*** Opening of Provided data ***

Lemma synced_true_newest h s : synced_true h s -> newest h (heard_info s []) (heard_conn s []) s.
Proof.
  intros [A B]. unfold heard_info, heard_conn. split.
  - intros k i Hk. destruct (A _ _ Hk) as [[? Hc] Hid]. split; [done|]. intros Hp.
    split; [left; by eauto|]. rewrite <- (Hid Hp). by apply Hc.
  - intros k v [(i & Hk & -> & ?)|(m & Hm & _)]; [by exists i | by apply elem_of_nil in Hm].
  - intros k c v Hk. split; [by eapply B|]. left; eauto.
  - intros k v [(c & Hk & ?)|(m & Hm & _)]; [by exists c, v | by apply elem_of_nil in Hm].
Qed.

Lemma receive_all_newest h me rid l : forall I C s s',
  newest h I C s -> Forall (fun m => msg_true h m.2) l -> receive_all me rid l s = Done (Ok tt, s') ->
  newest h (fun k v => I k v \/ exists m, m ∈ l.*2 /\ tells_info m k v)
           (fun k v => C k v \/ exists m, m ∈ l.*2 /\ tells_conn m k v) s'.
Proof.
  induction l as [|[now m] l IH]; intros I C s s' N Ht E; simpl in E.
  { injection E as <-. eapply newest_ext; [exact N | done | done | |]; set_solver. }
  apply bind_Done in E as ([r s1] & E1 & E). destruct r as [[]|]; [|done].
  apply Forall_cons in Ht as [Hm Ht]. eapply receive_newest in E1; [|exact N|exact Hm].
  eapply IH in E; [|exact E1|exact Ht].
  eapply newest_ext; [exact E | done | done | |]; intros k v; simpl; setoid_rewrite elem_of_cons; naive_solver.
Qed.
End views.

(** ** The version follows the tables

    [moved N b s s']: the version was raised at most [N] times, and if it was
    not raised and nothing is pending ([b]) then the tables look the same. *)
Section versions.
Context `{RouteLib, !IterOrder text bytes, !IterOrder ForeignKey ForeignEntry}.

Definition same_view (s s' : SyncedRouteInfo) : Prop :=
  peer_infos s' = peer_infos s /\ forall k, conn_at k s' = conn_at k s.

Definition moved (N : Z) (b : bool) (s s' : SyncedRouteInfo) : Prop :=
  exists n, 0 <= n <= N /\ version s' = as_u32 (version s + n) /\ (n = 0 -> b = false -> same_view s s').

Lemma moved_refl s : in_width 32 (version s) -> moved 0 false s s.
Proof. exists 0. rewrite Z.add_0_r, wrap_small by done. done. Qed.

Lemma moved_in_width N b s s' : moved N b s s' -> in_width 32 (version s').
Proof. intros (n & _ & -> & _). by apply wrap_in_width. Qed.

Lemma moved_weaken N M b s s' : N <= M -> moved N b s s' -> moved M b s s'.
Proof. intros ? (n & ? & ?). exists n. split; [lia | done]. Qed.

Lemma moved_trans N M b s s1 s2 : moved N b s s1 -> moved M false s1 s2 -> moved (N + M) b s s2.
Proof.
  intros (n & Hn & E & Hs) (m & Hm & E' & Hs'). exists (n + m). split; [lia|]. split.
  - rewrite E', E. unfold wrap. by rewrite Z.add_mod_idemp_l, Z.add_assoc by done.
  - intros ? ->. destruct (Hs ltac:(lia) eq_refl) as [A B], (Hs' ltac:(lia) eq_refl) as [C D].
    split; [by rewrite C | intros k; by rewrite D].
Qed.

(** A change that only leaves a mark. *)
Lemma moved_mark N b b' s s1 s2 : moved N b s s1 -> version s2 = version s1 ->
  (b' = false -> b = false /\ same_view s1 s2) -> moved N b' s s2.
Proof.
  intros (n & Hn & E & Hs) Ev Hb. exists n. split; [done|]. split; [by rewrite Ev|].
  intros Hz Hf. destruct (Hb Hf) as [Hb0 [C D]], (Hs Hz) as [A B]; [done|].
  split; [by rewrite C | intros k; by rewrite D].
Qed.
(* ===== verification/RouteTable.v ===== *)
(** Next hops and address lookup: [RouteTable] of
    [easytier/src/peers/peer_ospf_route.rs].

    From what a node knows ([SyncedRoute]) it builds a graph of peers, runs the
    shortest-path search of [GraphAlgo] and stores, for every peer it can reach,
    the next hop, and for every address the peer that owns it.  Entries carry the
    version of the tables they were computed from; an entry with an older
    version than the table's is ignored.

    [petgraph]'s graph is a list of nodes and a list of edges; the order in which
    it lists the edges of a node and its own [dijkstra] are the class [PetGraph],
    [prefix_trie]'s longest-prefix match is the class [PrefixTrie].

    The theorems: for the least-cost policy the next hop lies on a cheapest path,
    for the least-hop policy on a cheapest of the paths with the fewest hops
    (avoided relays counting as very long), exactly the reachable peers have a
    next hop, and building never panics; an address leads to the closest of the
    peers that announce it; an address a peer no longer announces keeps leading
    to it. *)

From stdpp Require Import base numbers list gmap strings.
From S2P Require Import Prelude Text GraphAlgo AclRules SyncedRoute.
Open Scope Z_scope.

(** ** Graphs *)

Record Edge := mkEdge { e_src : nat; e_tgt : nat; e_weight : Z }.
Record PeerGraph := { node_weights : list PeerId; edge_list : list Edge }.

Definition graph_new : PeerGraph := {| node_weights := []; edge_list := [] |}.
Definition add_node (p : PeerId) (g : PeerGraph) : PeerGraph :=
  {| node_weights := node_weights g ++ [p]; edge_list := edge_list g |}.
Definition add_edge (a b : nat) (w : Z) (g : PeerGraph) : PeerGraph :=
  {| node_weights := node_weights g; edge_list := edge_list g ++ [mkEdge a b w] |}.
Definition node_count (g : PeerGraph) : nat := length (node_weights g).

(** [graph.edges(n)] lists the outgoing edges of [n] in some order;
    [dijkstra(graph, start, None, cost)] of petgraph. *)
Class PetGraph := {
  edges_of : PeerGraph -> nat -> list Edge;
  edges_of_perm : forall g n, edges_of g n ≡ₚ base.filter (fun e => e_src e = n) (edge_list g);
  petgraph_dijkstra : PeerGraph -> nat -> (Edge -> Z) -> gmap nat Z
}.

Definition AVOID_RELAY_COST : Z := 2 ^ 31 - 1.

(** ** The table *)

Inductive NextHopPolicy := LeastHop | LeastCost.

Record NextHopInfo := {
  next_hop_peer_id : PeerId; path_latency : Z; path_len : Z; nh_version : Z
}.
Record PeerIdAndVersion := { pv_peer_id : PeerId; pv_version : Z }.

(** Address ranges: network address and prefix length. *)
Abbreviation Cidr := (Z * Z)%type.
Inductive ParsedCidr := CidrV4 (c : Cidr) | CidrV6 (c : Cidr).

(** Parsing of [IpCidr] and [PrefixMap::get_lpm]. *)
Class PrefixTrie := {
  parse_cidr : text -> option ParsedCidr;
  get_lpm : gmap Cidr PeerIdAndVersion -> Cidr -> option (Cidr * PeerIdAndVersion)
}.

Record RouteTable := mkTable {
  rt_peer_infos : gmap PeerId RoutePeerInfo;
  next_hop_map : gmap PeerId NextHopInfo;
  ipv4_peer_id_map : gmap Z PeerIdAndVersion;
  ipv6_peer_id_map : gmap Z PeerIdAndVersion;
  cidr_peer_id_map : gmap Cidr PeerIdAndVersion;
  cidr_v6_peer_id_map : gmap Cidr PeerIdAndVersion;
  next_hop_map_version : Z
}.

Definition route_table_new : RouteTable := mkTable ∅ ∅ ∅ ∅ ∅ ∅ 0.

Definition with_next_hops m v t := mkTable (rt_peer_infos t) m (ipv4_peer_id_map t) (ipv6_peer_id_map t)
  (cidr_peer_id_map t) (cidr_v6_peer_id_map t) v.

Definition get_next_hop (dst : PeerId) (t : RouteTable) : option NextHopInfo :=
  match next_hop_map t !! dst with
  | Some x => if next_hop_map_version t <=? nh_version x then Some x else None
  | None => None
  end.

Definition peer_reachable (p : PeerId) (t : RouteTable) : bool := bool_decide (is_Some (get_next_hop p t)).

(** [NatType::try_from(x).unwrap_or_default()]: the ten values of the enum. *)
Definition get_nat_type (p : PeerId) (t : RouteTable) : option Z :=
  (fun i => if (0 <=? ri_udp_stun_info i) && (ri_udp_stun_info i <=? 9) then ri_udp_stun_info i else 0)
    <$> rt_peer_infos t !! p.

Section table.
Context `{RouteLib, PetGraph, PrefixTrie, !BinaryHeap (@min_scored_cmp Z nat _)}.
Context `{!IterOrder PeerId RoutePeerInfo, !IterOrder PeerId nat, !IterOrder nat (nat * Z),
          !IterOrder PeerId NextHopInfo}.
(** [RouteCostCalculatorInterface::calculate_cost], an [i32]. *)
Context (calculate_cost : PeerId -> PeerId -> Z).

(** *** The graph of peers *)

Definition graph_nodes (s : SyncedRouteInfo) : list PeerId :=
  (base.filter (fun kv => ri_version kv.2 <> 0) (map_iter (peer_infos s))).*1.

Definition node_indices (ps : list PeerId) : gmap PeerId nat := list_to_map (zip ps (seq 0 (length ps))).

(** [BTreeSet] iteration is in increasing order. *)
Definition ascending (c : gset PeerId) : list PeerId := stable_sort Z.leb (elements c).

Definition edge_cost (s : SyncedRouteInfo) (src dst : PeerId) : Z :=
  let cost := as_usize (calculate_cost src dst) in
  if get_avoid_relay_data src s then as_usize (cost + AVOID_RELAY_COST) else cost.

Definition add_peer_edges (s : SyncedRouteInfo) (idx : gmap PeerId nat) (g : PeerGraph) (item : PeerId * nat)
    : PeerGraph :=
  let '(src, src_idx) := item in
  foldl (fun g dst => match idx !! dst with
                      | Some dst_idx => add_edge src_idx dst_idx (edge_cost s src dst) g
                      | None => g
                      end) g (ascending (default ∅ (get_connected_peers src s))).

(** The start node is [None] when our own info is missing ([NodeIndex::end()]). *)
Definition build_peer_graph_from_synced_info (my_peer_id : PeerId) (s : SyncedRouteInfo)
    : PeerGraph * option nat :=
  let ps := graph_nodes s in
  let g := foldl (fun g p => add_node p g) graph_new ps in
  let idx := node_indices ps in
  match idx !! my_peer_id with
  | None => (g, None)
  | Some start => (foldl (add_peer_edges s idx) g (map_iter idx), Some start)
  end.

(** *** Next hops *)

Definition dijkstra_fuel (g : PeerGraph) : nat := 2 + length (edge_list g).

Definition store_next_hop (g : PeerGraph) (costs : gmap nat Z) (v : Z) (m : gmap PeerId NextHopInfo)
    (item : nat * (nat * Z)) : outcome (gmap PeerId NextHopInfo) :=
  let '(dst, (next_hop, n)) := item in
  hop ← unwrap (node_weights g !! next_hop);
  cost ← unwrap (costs !! dst);
  let info := {| next_hop_peer_id := hop; path_latency := cost mod AVOID_RELAY_COST; path_len := n; nh_version := v |} in
  dst_peer_id ← unwrap (node_weights g !! dst);
  Done (upsert dst_peer_id (fun x => if nh_version x <? v then info else x) info m).

Fixpoint store_next_hops (g : PeerGraph) (costs : gmap nat Z) (v : Z) (l : list (nat * (nat * Z)))
    (m : gmap PeerId NextHopInfo) : outcome (gmap PeerId NextHopInfo) :=
  match l with
  | [] => Done m
  | item :: l => m ← store_next_hop g costs v m item; store_next_hops g costs v l m
  end.

Definition gen_next_hop_map_with_least_cost (g : PeerGraph) (start : nat) (v : Z) (t : RouteTable)
    : outcome RouteTable :=
  '(costs, next_hops) ← dijkstra_with_first_hop (edges_of g) e_tgt e_weight start (dijkstra_fuel g);
  m ← store_next_hops g costs v (map_iter next_hops) (next_hop_map t);
  Done (with_next_hops m (version_set_if_larger v (next_hop_map_version t)).2 t).

Definition normalize_edge_cost (e : Edge) : Z :=
  if AVOID_RELAY_COST <=? e_weight e then AVOID_RELAY_COST + 1 else 1.

(** The edges on a path with the fewest hops. *)
Definition on_shortest (lens : gmap nat Z) (e : Edge) : bool :=
  match lens !! e_src e, lens !! e_tgt e with
  | Some a, Some b => as_usize (a + normalize_edge_cost e) =? b
  | _, _ => false
  end.

Definition gen_next_hop_map_with_least_hop (g : PeerGraph) (start : nat) (v : Z) (t : RouteTable)
    : outcome RouteTable :=
  let path_len_map := petgraph_dijkstra g start normalize_edge_cost in
  let subgraph := {| node_weights := node_weights g;
                     edge_list := base.filter (fun e => on_shortest path_len_map e = true) (edge_list g) |} in
  start' ← unwrap (if (start <? node_count g)%nat then Some start else None);
  gen_next_hop_map_with_least_cost subgraph start' v t.

(** *** Addresses *)

Definition is_new_peer_better (t : RouteTable) (new : PeerIdAndVersion) (new_hop : NextHopInfo)
    (old : PeerIdAndVersion) : bool :=
  if pv_version old <? pv_version new then true
  else if pv_peer_id new =? pv_peer_id old then false
  else match get_next_hop (pv_peer_id old) t with
       | None => true
       | Some old_hop => path_len new_hop <? path_len old_hop
       end.

Definition put_addr {K} `{Countable K} (better : PeerIdAndVersion -> bool) (new : PeerIdAndVersion) (k : K)
    (m : gmap K PeerIdAndVersion) : gmap K PeerIdAndVersion :=
  upsert k (fun old => if better old then new else old) new m.

Definition put_cidr (my_peer_id : PeerId) (better : PeerIdAndVersion -> bool) (new : PeerIdAndVersion)
    (tries : gmap Cidr PeerIdAndVersion * gmap Cidr PeerIdAndVersion) (cidr : text)
    : gmap Cidr PeerIdAndVersion * gmap Cidr PeerIdAndVersion :=
  let better old := (pv_peer_id new =? my_peer_id) || better old in
  match parse_cidr cidr with
  | Some (CidrV4 c) => (put_addr better new c tries.1, tries.2)
  | Some (CidrV6 c) => (tries.1, put_addr better new c tries.2)
  | None => tries
  end.

(** The infos, addresses and ranges of one reachable peer. *)
Definition store_peer (my_peer_id : PeerId) (s : SyncedRouteInfo) (v : Z)
    (acc : RouteTable * (gmap Cidr PeerIdAndVersion * gmap Cidr PeerIdAndVersion)) (item : PeerId * NextHopInfo)
    : RouteTable * (gmap Cidr PeerIdAndVersion * gmap Cidr PeerIdAndVersion) :=
  let '(t, tries) := acc in
  let '(peer_id, hop) := item in
  if nh_version hop <? v then acc
  else
    match peer_infos s !! peer_id with
    | None => acc
    | Some info =>
        let new := {| pv_peer_id := peer_id; pv_version := v |} in
        let better := is_new_peer_better t new hop in
        let ipv4 := match ri_ipv4_addr info with
                    | Some a => put_addr better new a (ipv4_peer_id_map t)
                    | None => ipv4_peer_id_map t
                    end in
        let ipv6 := match a ← ri_ipv6_addr info; inet6_address a with
                    | Some a => put_addr better new a (ipv6_peer_id_map t)
                    | None => ipv6_peer_id_map t
                    end in
        (mkTable (<[peer_id := info]> (rt_peer_infos t)) (next_hop_map t) ipv4 ipv6 (cidr_peer_id_map t)
           (cidr_v6_peer_id_map t) (next_hop_map_version t),
         foldl (put_cidr my_peer_id better new) tries (ri_proxy_cidrs info))
    end.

*** Close of Provided data ***

• **What is being asked**:
Using the data above, show each line where "ranges" occurs.

• **Response to this exercise**:
(** Address ranges: network address and prefix length. *)
(** The infos, addresses and ranges of one reachable peer. *)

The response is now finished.